The trace of a finite-dimensional $k$-vector space $V$ is the composition $$\mathrm{End}(V)\xleftarrow\sim V^\vee\otimes V\xrightarrow{\mathrm{ev}}k,$$ where $V^\vee\otimes V\to \mathrm{End}(V):v^\vee\otimes v\mapsto (w\mapsto v^\vee(w)v)$ is an isomorphism, and $\mathrm{ev}\colon V^\vee\otimes V\to k:v^\vee\otimes v\mapsto v^\vee(v)$ is the evaluation homomorphism.

0
On

Here's one characterization of trace that deserves to be more well-known.

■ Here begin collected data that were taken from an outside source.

Lemma owned_step h h' w pc pc' :
  g_workers h !! w = Some pc → g_workers h' = g_workers h →
  owned (upd_workers (<[w := pc']> (g_workers h')) h') ≡ₚ pc_jobs pc' ++ owned_besides h' w.
Proof.
  intros Hw Heq. unfold owned, owned_besides. simpl. rewrite Heq, (bind_insert pc_jobs _ _ _ _ Hw). solve_Permutation.
Qed.

Lemma same_jobs_besides h h' w : same_jobs h h' → owned_besides h' w = owned_besides h w.
Proof. intros []. unfold owned_besides. congruence. Qed.

Lemma same_jobs_owned h h' : same_jobs h h' → owned h' = owned h.
Proof. intros []. unfold owned. congruence. Qed.

Lemma pool_ok_sub h h' : pool_ok h → owned h' ⊆+ owned h → length (g_jobs h') = length (g_jobs h) → pool_ok h'.
Proof.
  intros [Hn Hf] Hs Hl. split; [by eapply submseteq_NoDup|]. rewrite Hl. by eapply submseteq_Forall.
Qed.

Definition step_worker h (w : nat) (r : WorkerPc * Hs E) : Hs E := upd_workers (<[w := r.1]> (g_workers r.2)) r.2.

(** What a worker's stretch does to the pool: nothing, or it takes a job from
    the queue, or it gives one back. *)
Lemma worker_pool h w pc polls r :
  g_workers h !! w = Some pc → worker_step new_char e polls pc h = Some r →
  owned (step_worker h w r) ⊆+ owned h ∧ length (g_jobs r.2) = length (g_jobs h).
Proof.
  intros Hw Hs. unfold step_worker.
  assert (∀ j, pc_jobs pc = [j] → same_jobs h r.2 → pc_jobs r.1 ⊆+ [j] →
    owned (upd_workers (<[w := r.1]> (g_workers r.2)) r.2) ⊆+ owned h ∧ length (g_jobs r.2) = length (g_jobs h)) as Hgen.
  { intros j Hpc Hsame Hsub. split; [|by destruct Hsame].
    rewrite (owned_step h r.2 w pc) by (first [done|by destruct Hsame]).
    rewrite (owned_split h w pc Hw), Hpc, (same_jobs_besides h r.2 w Hsame). by apply submseteq_skips_r. }
  assert (∀ j, pc_jobs pc = [j] → ∀ f, Some f = Some r → same_jobs h f.2 ∧ pc_jobs f.1 = [j] →
    owned (upd_workers (<[w := r.1]> (g_workers r.2)) r.2) ⊆+ owned h ∧ length (g_jobs r.2) = length (g_jobs h)) as Hgen'.
  { intros j Hpc f [= <-] [H1 H2]. apply (Hgen j); [done..|by rewrite H2]. }
  destruct pc as [| |j|j i rd seg|j i resp|j i resp key retire|j key|j|]; simpl in Hs.
  - injection Hs as <-. split; [|done]. rewrite (owned_step h h w Starting), (owned_split h w Starting) by done. done.
  - destruct (g_run_queue h) as [|j q] eqn:Eq.
    + destruct (g_eof h); [|done]. injection Hs as <-. split; [|done].
      rewrite (owned_step h h w Idle), (owned_split h w Idle) by done. done.
    + injection Hs as <-. split; [|done]. rewrite (owned_step h _ w Idle) by done.
      rewrite (owned_split h w Idle Hw). unfold owned_besides. simpl. rewrite Eq. simpl. solve_submseteq.
  - eapply (Hgen' j); [done|exact Hs|apply job_segment_jobs].
  - injection Hs as <-. destruct (job_run_jobs j i rd seg polls h). by apply (Hgen j).
  - eapply (Hgen' j); [done|exact Hs|apply job_place_jobs].
  - eapply (Hgen' j); [done|exact Hs|apply job_respond_jobs].
  - eapply (Hgen' j); [done|exact Hs|apply job_unplace_jobs].
  - injection Hs as <-. split; [|done]. rewrite (owned_step h _ w (Finished j)) by done.
    rewrite (owned_split h w (Finished j) Hw). unfold owned_besides. simpl. solve_submseteq.
  - done.
Qed.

It's standard that everyone knows that $\det T$ for a linear transformation $T$ can be characterized as $$(\det T) v_1\wedge...\wedge v_n=Tv_1\wedge...\wedge Tv_n$$ for every basis $v_1,...,v_n\in V$. Trace has a similar characterization, namely under the same hypothesis, $\text{tr}T$ can be defined as the unique number such that $$(\text{tr}T)v_1\wedge...\wedge v_n=\sum_{i=1}^n v_1\wedge...\wedge Tv_i\wedge...v_n.$$ From this characterization, it's believable that trace and det related via taking derivatives by product rule; indeed, that is the case as seen in the following identity $$\partial_s\det(T_s)=\det(T_s)\text{tr}(T_s^{-1}\partial_s T_s),$$ where $T_s$ is a path in $\text{Iso}(V)$.